As one travels through India’s fossil-fuel regions, particularly coal mining regions, the glaring presence of young men working as contractual labourers in coal mines or thermal power plants is hard to miss. 

In Korba, the biggest coal producing district of India, and a coal and coal-based thermal power hub of Chhattisgarh, the urban landscape is blotted with power plant chimneys, power grids, cooling towers. Right under the nose of the NTPC thermal power plant is Fertilizer basti where possibly every male goes to work in the plant, all on contractual basis. 

A 24 year old, holding a college degree, works as a contracted operator; a 27 year old with higher secondary schooling, was a turbine maintainer. As we interact more, we find varied levels of education among the young workers, some graduates and high school pass-outs, but most educated upto elementary school. All of them work as equipment operators of various kinds, forming the hoard of unskilled labour which is trained by the companies for the operational jobs. Irrespective of their education, all of them work on meagre incomes of Rs. 10,000-15,000 a month. The coal mining labour is similar, with poor wages, but also categorically lower levels of education, mostly up to primary school level, some having elementary level of schooling. 

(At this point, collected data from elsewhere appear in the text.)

(** The three cases of the aeromap list on the demo document. *)
Lemma get_aeromap_list_from_xpath_cases_example :
  get_aeromap_list_from_xpath demo_doc demo_get_string_vector demo_create_branch
    demo_add_string_vector demo_cpacs "/cpacs/toolspecific/plot" false
    = (Ok ["aeromap_1"], demo_cpacs) /\
  get_aeromap_list_from_xpath demo_doc demo_get_string_vector demo_create_branch
    demo_add_string_vector demo_cpacs "/cpacs/toolspecific/skin" true
    = (Ok [], demo_cpacs) /\
  (let '(listed, cpacs') :=
     get_aeromap_list_from_xpath demo_doc demo_get_string_vector demo_create_branch
       demo_add_string_vector demo_cpacs "/cpacs/toolspecific/skin" false in
   listed = Ok ["aeromap_1"; "aeromap_2"] /\
   demo_get_string_vector (tixi cpacs') "/cpacs/toolspecific/skin"
     = Ok ["aeromap_1"; "aeromap_2"]).
Proof.
  split; [|split].
  - apply (proj1 (get_aeromap_list_from_xpath_cases demo_doc demo_get_string_vector
                    demo_create_branch demo_add_string_vector demo_cpacs
                    "/cpacs/toolspecific/plot" false)).
    vm_compute. reflexivity.
  - apply (proj2 (get_aeromap_list_from_xpath_cases demo_doc demo_get_string_vector
                    demo_create_branch demo_add_string_vector demo_cpacs
                    "/cpacs/toolspecific/skin" true)
                 "/cpacs/toolspecific/skin XPath does not exist!");
      [vm_compute; reflexivity | reflexivity].
  - rewrite (proj2 (proj2 (get_aeromap_list_from_xpath_cases demo_doc
                             demo_get_string_vector demo_create_branch
                             demo_add_string_vector demo_cpacs
                             "/cpacs/toolspecific/skin" false)
                          "/cpacs/toolspecific/skin XPath does not exist!"
                          ltac:(vm_compute; reflexivity))
                   eq_refl demo_document
                   {| vectors := <["/cpacs/toolspecific/skin" :=
                                     ["aeromap_1"; "aeromap_2"]]>
                                   (vectors demo_document);
                      uids := uids demo_document |}
                   eq_refl eq_refl).
    split; [reflexivity | vm_compute; reflexivity].
Defined.

(** A mirrored wing, with logging. *)
Lemma get_part_type_classifies_example :
  get_part_type demo_doc demo_uIDGetXPath demo_document "Wing1_mirrored" true
    (demo demo_tools)
  = (Ok (Some "wing"),
     with_line (INFO, "'Wing1' is a wing") (demo demo_tools)).
Proof.
  destruct (get_part_type_classifies demo_doc demo_uIDGetXPath demo_document
              "Wing1_mirrored" true (demo demo_tools)
              "/cpacs/vehicles/aircraft/model/wings/wing[1]")
    as (Hr & Hw & _); [vm_compute; reflexivity|].
  rewrite (Hw ltac:(vm_compute; reflexivity)) in Hr.
  destruct (get_part_type demo_doc demo_uIDGetXPath demo_document "Wing1_mirrored" true
              (demo demo_tools)) as [r w'] eqn:E.
  cbn [fst] in Hr. subst r. f_equal.
  vm_compute in E. injection E as <-. reflexivity.
Defined.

All these young labourers had another thing in common – circumstances – where access to education was poor and a local economy so centric to coal that it equalized the local wages and kept them low. The situation has created a surplus in cheap labour and tipped the power equation in favour of contractors, who then can hire and fire as they wish and also keep the wages low. Most of the youth we interacted with said the other best option of work for them was construction labour which was erratic and involved shifting base as per need. The gender angle is also stark, at a time when the merit of women’s participation in the workforce is increasingly stressed.  

However, this coal district is no exception. The poor employment options in districts dependent on extractive industries is a common phenomenon.  Research shows that extractive economies, with a high natural resource base, are often ironically accompanied by poor development of other resources/sectors, low infrastructure and trade connection investments. These regions hence, remain a mono economy.  iFOREST’s prior research in Jharkhand (Ramgarh district) also showed that the development of other sectors in the district was stymied by the coal-centric focus. 

If India has to realise its vision for a clean energy transition, inclusive development and the vision of being Atmanirbhar , it must build on the potential of the country’s human resources, particularly the youth. One of the key focuses will have to be diversification of local economies and making adequate and appropriate green jobs available. Simultaneously, it will also have to invest in ensuring a healthy, educated and skilled workforce. All these investments for a new economy should start now.To let this window lapse, will be a huge loss of opportunity.